Looking Back on the Spanish War (1943)
- Nazi theory indeed specifically denies that such a thing as “the truth” exists. There is, for instance, no such thing as “Science.” There is only “German Science,” “Jewish Science,” etc. The implied objective of this line of thought is a nightmare world in which the Leader, or some ruling clique, controls not only the future but the past. If the Leader says of such and such an event, “It never happened” – well, it never happened. If he says that two and two are five – well, two and two are five. This prospect frightens me much more than bombs – and after our experiences of the last few years that is not a frivolous statement.
Inside the Whale (1940)
- Good novels are not written by orthodoxy-sniffers, nor by people poor conscience-stricken about their own on orthodoxy. Good novels are written by people who are not frightened.

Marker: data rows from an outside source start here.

Definition chrono_now : list Z :=
  let secs := now_secs in
  let '(y, m, d) := days_to_ymd (secs / 86400) in
  let t := secs mod 86400 in
  let two := Civil.show_padded 2 in
  Civil.show_padded 4 y ++ [45] ++ two m ++ [45] ++ two d ++ [32] ++ two (t / 3600) ++ [58] ++
  two (t mod 3600 / 60) ++ [58] ++ two (t mod 60).

Definition extract_from_timestamp (field : str) (v : V) : V :=
  match v with
  | Text s =>
      let parts := split_by (λ c, (c =? 45) || (c =? 32) || (c =? 58) || (c =? 84)) [] (utf8_chars s) in
      let part (i : nat) := or_null Int64 (p ← parts !! i; parse_i64 p) in
      if is_one_of ["YEAR"] field then part 0%nat
      else if is_one_of ["MONTH"] field then part 1%nat
      else if is_one_of ["DAY"] field then part 2%nat
      else if is_one_of ["HOUR"] field then part 3%nat
      else if is_one_of ["MINUTE"] field then part 4%nat
      else if is_one_of ["SECOND"] field then part 5%nat
      else Null
  | _ => Null
  end.

Definition fn_extract (exprs : list Expr) (args : list (E V)) : E V :=
  match exprs, args with
  | [Column name; _], [_; a] => v ← a; mret (extract_from_timestamp (to_uppercase name) v)
  | _, _ => mret Null
  end.

(** The position is one of bytes. *)
Definition position (sub s : V) : option V :=
  match sub, s with
  | Text needle, Text haystack =>
      match find needle haystack with Some i => Int64 <$> Civil.i64 (as_i64 (Z.of_nat i) + 1) | None => Some (Int64 0) end
  | _, _ => Some Null
  end.

Definition left_of (s n : V) : V :=
  match s, n with Text s, Int64 n => text (take (Z.to_nat (Z.max n 0)) (utf8_chars s)) | _, _ => Null end.
Definition right_of (s n : V) : V :=
  match s, n with
  | Text s, Int64 n =>
      let cs := utf8_chars s in text (drop (length cs - Z.to_nat (Z.max n 0)) cs)
  | _, _ => Null
  end.

(** [LPAD] and [RPAD]. *)
Definition pad_with (on_left : bool) (s : list Z) (n : Z) (pad : list Z) : V :=
  let cs := utf8_chars s in
  let n := Z.to_nat (Z.max n 0) in
  if (n <=? length cs)%nat then text (take n cs)
  else
    let padding := utf8_bytes (cycle_take (n - length cs) (utf8_chars pad)) in
    Text (if on_left then padding ++ s else s ++ padding).
(* ===== verification/Optimizer.v ===== *)
(** The optimiser: [bytedb-query/src/planner/optimizer.rs].

    A logical plan becomes a physical one: filters are merged into scans, chains
    of inner joins are reordered by estimated size when every relation has
    statistics, limits are pushed into scans, and a scan whose filter has a
    conjunct on the first column of an index becomes an index scan. *)
From S2P Require Import Prelude ByteOrder Value OrderKey Schema Sql Float64 Stats Plan Cost Like Strings Eval EvalProps.
Import Value Sql Float64 Plan Cost.

Module Optimizer.

Record IndexInfo : Type := mkIndexInfo { index_name : str; index_columns : list str; index_unique : bool }.

Definition IndexCatalog : Type := gmap str (list IndexInfo).

(** ** Using indexes *)

Fixpoint collect_conjuncts (e : Expr) : list Expr :=
  match e with BinaryOp l OpAnd r => collect_conjuncts l ++ collect_conjuncts r | _ => [e] end.

Definition is_order_op (op : BinOp) : bool :=
  match op with OpEq | OpLt | OpLte | OpGt | OpGte => true | _ => false end.

Definition as_col_op_literal (e : Expr) : option (str * BinOp * Expr) :=
  match e with
  | BinaryOp l op r =>
      if negb (is_order_op op) then None
      else
        match column_name l, r with
        | Some c, Literal _ => Some (c, op, r)
        | _, _ =>
            match l, column_name r with
            | Literal _, Some c => Some (c, flip_op op, l)
            | _, _ => None
            end
        end
  | _ => None
  end.

(** The first index whose first column is [col]. *)
Definition index_on (col : str) (idxs : list IndexInfo) : option IndexInfo :=
  snd <$> list_find (λ i, head (index_columns i) = Some col) idxs.

Fixpoint find_in (conjuncts : list Expr) (idxs : list IndexInfo) (range_match : option (str * str * BinOp * Expr)) :
    option (str * str * BinOp * Expr) :=
  match conjuncts with
  | [] => range_match
  | c :: conjuncts' =>
      match as_col_op_literal c with
      | None => find_in conjuncts' idxs range_match
      | Some (col, op, val) =>
          match index_on col idxs with
          | None => find_in conjuncts' idxs range_match
          | Some ix =>
              match op with
              | OpEq => Some (index_name ix, col, op, val)
              | OpLt | OpLte | OpGt | OpGte =>
                  find_in conjuncts' idxs
                    match range_match with None => Some (index_name ix, col, op, val) | _ => range_match end
              | _ => find_in conjuncts' idxs range_match
              end
          end
      end
  end.

Definition find_index_predicate (pred : Expr) (idxs : list IndexInfo) : option (str * str * BinOp * Expr) :=
  find_in (collect_conjuncts pred) idxs None.

Fixpoint select_indexes (plan : PhysicalPlan) (indexes : IndexCatalog) : PhysicalPlan :=
  match plan with
  | SeqScan table (Some pred) limit needed =>
      match indexes !! table ≫= find_index_predicate pred with
      | Some (index, column, op, value) => IndexScan table index column op value (Some pred) limit
      | None => plan
      end
  | PFilter input predicate => PFilter (select_indexes input indexes) predicate
  | PProject input columns => PProject (select_indexes input indexes) columns
  | HashJoin l r condition jt => HashJoin (select_indexes l indexes) (select_indexes r indexes) condition jt
  | NestedLoopJoin l r condition jt => NestedLoopJoin (select_indexes l indexes) (select_indexes r indexes) condition jt
  | HashAggregate input group_by aggregates having => HashAggregate (select_indexes input indexes) group_by aggregates having
  | PSort input order_by => PSort (select_indexes input indexes) order_by
  | PLimit input count offset => PLimit (select_indexes input indexes) count offset
  | PDistinct input => PDistinct (select_indexes input indexes)
  | _ => plan
  end.

(** ** Limits *)

Fixpoint push_limit_into_scan (plan : PhysicalPlan) (limit : Z) : PhysicalPlan :=
  match plan with
  | SeqScan table filter _ needed => SeqScan table filter (Some limit) needed
  | PFilter input predicate => PFilter (push_limit_into_scan input limit) predicate
  | _ => plan
  end.

Fixpoint push_limit_down (plan : PhysicalPlan) : PhysicalPlan :=
  match plan with
  | PProject input columns => PProject (push_limit_down input) columns
  | PLimit input count offset =>
      if offset =? 0 then
        match input with
        | PSort _ _ => plan
        | _ => PLimit (push_limit_into_scan input count) count offset
        end
      else plan
  | _ => plan
  end.

(** ** Joins *)

Record JoinEdge : Type := mkEdge { edge_condition : Expr; edge_type : JoinType }.

(** [walk]: the relations of the left spine and the joins between them. *)
Fixpoint walk (plan : LogicalPlan) : list LogicalPlan * list JoinEdge :=
  match plan with
  | LJoin l r condition jt => let '(rels, joins) := walk l in (rels ++ [r], joins ++ [mkEdge condition jt])
  | _ => ([plan], [])
  end.
Definition flatten_join_chain (plan : LogicalPlan) : list LogicalPlan * list JoinEdge := walk plan.

Section optimizer.
Context {J : Type} `{!JsonShow J} `{!Libm}.
Local Abbreviation StatsCatalog := (StatsCatalog (J := J)).

Definition chain_has_stats (rels : list LogicalPlan) (stats : StatsCatalog) : bool :=
  forallb (λ r, match r with LScan table _ => bool_decide (is_Some (stats !! table)) | _ => false end) rels.

Definition leaf_physical_for_cost (plan : LogicalPlan) : PhysicalPlan :=
  match plan with
  | LScan table filter => SeqScan table filter None None
  | _ => SeqScan [] None None None
  end.

(** [iter().enumerate().min_by(..)]: the position of the first least element. *)
Fixpoint min_pos (cmp : nat → nat → option comparison) (best : nat * nat) (pos : nat) (l : list nat) : nat :=
  match l with
  | [] => best.1
  | x :: l' =>
      match default Eq (cmp best.2 x) with
      | Gt => min_pos cmp (pos, x) (S pos) l'
      | _ => min_pos cmp best (S pos) l'
      end
  end.
Definition min_by (cmp : nat → nat → option comparison) (l : list nat) : nat :=
  match l with [] => O | x :: l' => min_pos cmp (O, x) 1%nat l' end.

Definition leaf_cost (costs : list Z) (i : nat) : Z := default 0 (costs !! i).

(** The size a join with relation [i] is estimated at. *)
Definition join_estimate (costs : list Z) (running : Z) (i : nat) : Z :=
  let c := leaf_cost costs i in f64_div (f64_mul running c) (f64_max (f64_max running c) one).

(** [remaining.remove(pos)]. *)
Definition remove_at (pos : nat) (l : list nat) : list nat := take pos l ++ drop (S pos) l.

(** One relation after the other; [fuel] is their number. *)
Fixpoint order_loop (fuel : nat) (costs : list Z) (running : Z) (remaining : list nat) : list nat :=
  match fuel, remaining with
  | S fuel', _ :: _ =>
      let pos := min_by (λ a b, f64_cmp (join_estimate costs running a) (join_estimate costs running b)) remaining in
      match remaining !! pos with
      | Some next => next :: order_loop fuel' costs (join_estimate costs running next) (remove_at pos remaining)
      | None => []
      end
  | _, _ => []
  end.

Definition join_order (costs : list Z) : list nat :=
  let remaining := seq 0 (length costs) in
  let pos := min_by (λ a b, f64_cmp (leaf_cost costs a) (leaf_cost costs b)) remaining in
  match remaining !! pos with
  | Some first => first :: order_loop (length costs) costs (leaf_cost costs first) (remove_at pos remaining)
  | None => []
  end.

(** A relation carries [A] along; [None] is a panic in a comparison of values. *)
Definition reorder_join_chain {A} (rels : list (LogicalPlan * A)) (joins : list JoinEdge) (stats : StatsCatalog) :
    option (list (LogicalPlan * A) * list JoinEdge) :=
  if (zlen rels <? 2) || bool_decide (length joins = 0%nat) then Some (rels, joins)
  else if negb (chain_has_stats (map fst rels) stats) then Some (rels, joins)
  else if existsb (λ j, match edge_type j with JInner => false | _ => true end) joins then Some (rels, joins)
  else
    costs ← mapM (λ r, rows <$> cost_plan (leaf_physical_for_cost r.1) stats) rels;
    Some (omap (λ i, rels !! i) (join_order costs), joins).

Definition build_physical_join_chain (rels : list (LogicalPlan * PhysicalPlan)) (joins : list JoinEdge) : option PhysicalPlan :=
  match rels with
  | [] => None
  | first :: rest =>
      Some (foldl (λ current re, HashJoin current re.1.2 (edge_condition re.2) (edge_type re.2)) first.2 (zip rest joins))
  end.

Definition merge_filter (existing : option Expr) (predicate : Expr) : Expr :=
  match existing with Some e => BinaryOp e OpAnd predicate | None => predicate end.

(** The relations of the chain with their physical plans are computed on the
    way down the left spine. *)
Fixpoint convert_to_physical (plan : LogicalPlan) (stats : StatsCatalog) : option PhysicalPlan :=
  match plan with
  | LScan table filter => Some (SeqScan table filter None None)
  | LFilter input predicate =>
      input ← convert_to_physical input stats;
      Some match input with
           | SeqScan table existing limit needed => SeqScan table (Some (merge_filter existing predicate)) limit needed
           | other => PFilter other predicate
           end
  | LProject input columns => input ← convert_to_physical input stats; Some (PProject input columns)
  | LJoin l r _ _ =>
      let spine :=
        fix spine (p : LogicalPlan) : option (list (LogicalPlan * PhysicalPlan)) :=
          match p with
          | LJoin l r _ _ => rels ← spine l; c ← convert_to_physical r stats; Some (rels ++ [(r, c)])
          | _ => c ← convert_to_physical p stats; Some [(p, c)]
          end in
      left_rels ← spine l;
      right_phys ← convert_to_physical r stats;
      '(rels, joins) ← reorder_join_chain (left_rels ++ [(r, right_phys)]) (flatten_join_chain plan).2 stats;
      build_physical_join_chain rels joins
  | LAggregate input group_by aggregates having =>
      input ← convert_to_physical input stats; Some (HashAggregate input group_by aggregates having)
  | LSort input order_by => input ← convert_to_physical input stats; Some (PSort input order_by)
  | LLimit input count offset => input ← convert_to_physical input stats; Some (PLimit input count offset)
  | LDistinct input => input ← convert_to_physical input stats; Some (PDistinct input)
  | LInsert table columns source => Some (PInsert table columns source)
  | LUpdate table assignments filter => Some (PUpdate table assignments filter)
  | LDelete table filter => Some (PDelete table filter)
  | LCreateTable s => Some (PCreateTable s)
  | LDropTable name if_exists => Some (PDropTable name if_exists)
  | LCreateIndex s => Some (PCreateIndex s)
  | LDropIndex name => Some (PDropIndex name)
  end.

Definition optimize_with_catalog (logical : LogicalPlan) (stats : StatsCatalog) (indexes : IndexCatalog) : option PhysicalPlan :=
  physical ← convert_to_physical logical stats;
  Some (select_indexes (push_limit_down physical) indexes).
Definition optimize_with_stats (logical : LogicalPlan) (stats : StatsCatalog) : option PhysicalPlan :=
  optimize_with_catalog logical stats ∅.
Definition optimize (logical : LogicalPlan) : option PhysicalPlan := optimize_with_stats logical ∅.
End optimizer.
End Optimizer.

- The truth is that in 1917 there was nothing that a thinking and a sensitive person could do, except to remain human, if possible.
- But from now onwards the all-important fact for the creative writer is going to be that this is not a writer’s world. That does not mean that he cannot help to bring the new society into being, but he can take no part in that process as a writer. For as a writer he is a liberal, and what is happening is the destruction of liberalism.
Why I Write (1946)
- All writers are vain, selfish and lazy, and at the very bottom of their motives there lies a mystery. Writing a book is a horrible, exhausting struggle, like a long bout with some painful illness. One would never undertake such a thing if one were not driven on by some demon whom one can either resist nor understand.
- I think from the very start my literary ambitions were mixed up with the feeling of being isolated and undervalued. I knew that I had a facility with words and the power of facing unpleasant facts, and I felt that this created a sort of private world in which I could get my own back for my failure in everyday life.
- I think there are four great motives for writing, at any rate for writing prose. They exist in different degrees in every writer, and in any one writer the proportions will vary from time to time, according to the atmosphere in which he is living. They are: (1) Sheer egoism. (2) Esthetic enthusiasm. (3) Historical impulse. (4) Political purpose
- The opinion that art should have nothing to do with politics is itself a political attitude.
- So long as I remain alive and well I shall continue to feel strongly about prose style, to love the surface of the earth, and to take a pleasure in solid objects and scraps of useless information.
- I have not written a novel for seven years, but I hope to write another fairly soon. It is bound to be a failure, every book is a failure, but I do know with some clarity what kind of book I want to write.